"Cytoskeletal regulation of differential T cell chemotactic responses"

Franklin Staback Rodríguez, Tanner F. Robertson and Janis K. Burkhardt

In vivo, signaling by the chemokine CCL19 and its receptor CCR7 has been associated with T cell retention in lymph nodes, while signaling by the lipid chemoattractant S1P via S1PR1 has been shown to mediate lymph node egress. Our lab recently discovered that T cells engage in distinct modes of motility in response to these two chemotactic signals. Whereas CCL19 is known to activate actin polymerization at the leading edge of migrating cells, we found that S1P induces myosin-dependent bleb-based motility. To better understand the mechanisms controlling these differential responses, we have explored the relevant signaling cascades downstream of CCR7 and S1PR1. Using G-LISAs and immunoblot analysis, we found that stimulation with CCL19 induced activation of the Rho GTPase Rac1 and phosphorylation of its effector Pak.

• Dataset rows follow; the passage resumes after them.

Lemma split_range n i g (names : list string) :
  0 < g -> 0 <= i ->
  concat ((fun j => slice j (j + g) names) <$> range_fuel n i g) = take (n * Z.to_nat g) (drop (Z.to_nat i) names).
Proof.
  intros Hg. revert i. induction n as [|n IH]; intros i Hi; [done|]. cbn [range_fuel].
  rewrite fmap_cons. cbn [concat]. rewrite IH by lia. unfold slice.
  replace (Z.to_nat (i + g - i)) with (Z.to_nat g) by lia.
  replace (Z.to_nat (i + g)) with (Z.to_nat i + Z.to_nat g)%nat by lia.
  rewrite <- drop_drop. cbn [Nat.mul]. apply take_take_drop.
Qed.

Lemma split_layers_spec g names :
  0 < g -> concat (split_layers g names) = names /\ Forall (fun l => (length l <= Z.to_nat g)%nat) (split_layers g names).
Proof.
  intros Hg. unfold split_layers, py_range. split.
  - rewrite split_range by lia. simpl. apply take_ge.
    pose proof (cdiv_spec (len names - 0) g Hg). unfold len in *. nia.
  - apply Forall_fmap, Forall_forall. intros i _. simpl. unfold slice. rewrite length_take. lia.
Qed.

Lemma concat_pointwise (f g : nat -> list string) l :
  concat ((fun i => f i ++ g i) <$> l) ≡ₚ concat (f <$> l) ++ concat (g <$> l).
Proof. induction l as [|i l IH]; [done|]. rewrite !fmap_cons. simpl. rewrite IH. solve_Permutation. Qed.

Lemma concat_columns (names : list string) o g :
  (length names <= g)%nat -> concat ((fun i => option_list (names !! (i - o)%nat)) <$> seq o g) = names.
Proof.
  revert o g. induction names as [|n names IH]; intros o g Hg.
  - assert (forall l : list nat, concat ((fun i : nat => option_list (([] : list string) !! (i - o)%nat)) <$> l) = []) as Hnil.
    { induction l as [|i l IHl]; [done|]. rewrite fmap_cons. simpl. done. }
    apply Hnil.
  - destruct g as [|g]; [simpl in Hg; lia|]. cbn [seq]. rewrite fmap_cons. cbn [concat].
    rewrite Nat.sub_diag. cbn [option_list app lookup list_lookup]. simpl. f_equal.
    etrans; [|apply (IH (S o) g); simpl in Hg; lia]. f_equal.
    apply list_fmap_ext. intros j i Hi%list_elem_of_lookup_2%elem_of_seq.
    replace (i - o)%nat with (S (i - S o)) by lia. done.
Qed.

(** Every layer shares exactly one tensor. *)
Lemma shared_layers_perm grouped g :
  Forall (fun names : list string => (length names <= g)%nat) grouped ->
  concat (shared_layers grouped <$> seq 0 g) ≡ₚ concat grouped.
Proof.
  induction 1 as [|names grouped Hn _ IH]; simpl.
  - generalize (seq 0 g) as l. induction l as [|i l IHl]; [done|]. by rewrite fmap_cons.
  - rewrite <- IH. rewrite <- (concat_columns names 0 g Hn) at 2.
    rewrite <- concat_pointwise.
    assert (shared_layers (names :: grouped) <$> seq 0 g =
      (fun i => option_list (names !! (i - 0)%nat) ++ shared_layers grouped i) <$> seq 0 g) as ->; [|done].
    apply list_fmap_ext. intros j i _. unfold shared_layers. simpl. rewrite Nat.sub_0_r. by destruct (names !! i).
Qed.

Lemma foldl_min_le l : forall x y, y = x \/ y ∈ l -> (foldl Nat.min x l <= y)%nat.
Proof.
  induction l as [|z l IH]; intros x y; simpl.
  - intros [->|Hy]; [lia|by apply not_elem_of_nil in Hy].
  - intros Hy. rewrite elem_of_cons in Hy. destruct Hy as [->|[->|Hy]].
    + etrans; [apply (IH (Nat.min x z) (Nat.min x z)); by left|lia].
    + etrans; [apply (IH (Nat.min x z) (Nat.min x z)); by left|lia].
    + apply IH. by right.
Qed.

Lemma foldl_min_pos l x : (0 < x)%nat -> Forall (fun y => (0 < y)%nat) l -> (0 < foldl Nat.min x l)%nat.
Proof. revert x. induction l as [|y l IH]; intros x Hx Hl; [done|]. apply Forall_cons in Hl as [Hy Hl]. apply IH; [lia|done]. Qed.

Lemma total_size_tensors (f : nat -> list string) n g gs nb :
  total_size (mkKVCacheConfig nb ((fun i => mkKVCacheTensor n (f i)) <$> seq 0 g) gs) = Z.of_nat g * n.
Proof. unfold total_size. simpl. rewrite total_size_const. unfold len. by rewrite length_seq. Qed.

Lemma page_size_config_ok c layers available_memory config :
  Forall spec_wf layers.*2 -> 0 <= available_memory ->
  _get_kv_cache_config_uniform_page_size c layers available_memory = Ok config ->
  concat (layer_names <$> kv_cache_groups config) ≡ₚ layers.*1 /\
  concat (shared_by <$> kv_cache_tensors config) ≡ₚ layers.*1 /\
  Forall (group_ok layers) (kv_cache_groups config) /\
  Forall (fun g => (length (layer_names g) <= length (kv_cache_tensors config))%nat) (kv_cache_groups config) /\
  total_size config <= available_memory.
Proof.
  intros Hwf Ha. unfold _get_kv_cache_config_uniform_page_size.
  destruct (same_type_layers_spec layers) as [Hperm Hne].
  destruct (same_type_layers layers) as [|names rest]; [done|]. apply Forall_cons in Hne as [Hn0 Hne].
  cbv zeta. set (g := foldl Nat.min (length names) (length <$> rest)).
  assert (Hg : (0 < g)%nat).
  { apply foldl_min_pos; [by destruct names; simpl; [|lia]|]. apply Forall_fmap. eapply Forall_impl; [exact Hne|].
    intros l Hl. simpl. destruct l; [done|simpl; lia]. }
  set (grouped := concat (split_layers (Z.of_nat g) <$> (names :: rest))).
  assert (Hgroups : concat grouped = concat (names :: rest) /\ Forall (fun l => (length l <= g)%nat) grouped).
  { unfold grouped. generalize (names :: rest) as ls. induction ls as [|l ls [IH1 IH2]]; [done|].
    destruct (split_layers_spec (Z.of_nat g) l ltac:(lia)) as [E1 E2]. rewrite Nat2Z.id in E2.
    rewrite fmap_cons. cbn [concat]. rewrite concat_app, E1, IH1. split; [done|]. by apply Forall_app. }
  destruct Hgroups as [Eg Hlen]. clearbody grouped.
  destruct (create_kv_cache_group_specs layers grouped) as [groups|] eqn:Ec; [|done]. cbn [mbind result_mbind].
  destruct (get_uniform_page_size layers) as [p|] eqn:Ep; [|done]. cbn [mbind result_mbind].
  destruct (get_num_blocks c (Z.of_nat g) available_memory p) as [n|] eqn:En; [|done]. cbn [mbind result_mbind].
  destruct (get_max_concurrency_for_kv_cache_config c _) as [q|]; [|done]. cbn [mbind result_mbind].
  intros [= <-]. cbn [kv_cache_groups kv_cache_tensors].
  destruct (create_groups_ok _ _ _ Ec) as [Enames Hok].
  assert (Hp : 0 < p).
  { pose proof (get_uniform_page_size_ok _ _ Ep) as Hpp.
    destruct layers as [|[x s] ls]; [simpl in Hperm; by apply Permutation_nil_r in Hperm; destruct names|].
    rewrite fmap_cons in *. apply Forall_cons in Hpp as [<- _]. apply Forall_cons in Hwf as [Hs _]. by apply page_size_pos. }
  destruct (get_num_blocks_ok c (Z.of_nat g) available_memory p n ltac:(lia) Hp Ha En) as (Hn & Hle & _).
  split_and!.
  - by rewrite Enames, Eg, Hperm.
  - rewrite <- list_fmap_compose. change (shared_by ∘ _) with (shared_layers grouped).
    rewrite shared_layers_perm by done. by rewrite Eg, Hperm.
  - done.
  - rewrite length_fmap, length_seq. rewrite <- Enames in Hlen. by rewrite Forall_fmap in Hlen.
  - rewrite total_size_tensors. lia.
Qed.

(** ** Workers *)

Lemma insert_group_perm g l : insert_group g l ≡ₚ g :: l.
Proof.
  induction l as [|h l IH]; [done|]. cbn [insert_group]. destruct (String.leb _ _); [done|].
  rewrite IH. solve_Permutation.
Qed.

Lemma sort_groups_perm l : sort_groups l ≡ₚ l.
Proof. induction l as [|g l IH]; [done|]. cbn [sort_groups foldr]. rewrite insert_group_perm. by f_equiv. Qed.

In contrast, stimulation with S1P led to activation of RhoA and phosphorylation of myosin regulatory light chain (MLC) at a site known to activate myosin contractility. Moreover, treatment of T cells with an inhibitor of the Rho effector ROCK blocked S1P-induced MLC phosphorylation. Additional inhibitor studies also point to a role for phospholipase C, calmodulin, and myosin light chain kinase in the regulation of MLC phosphorylation induced by S1P. Taken together, these studies are consistent with a model in which CCL19 and S1P induce distinct motile behavior by signaling through Rac1 and RhoA/PLC, respectively.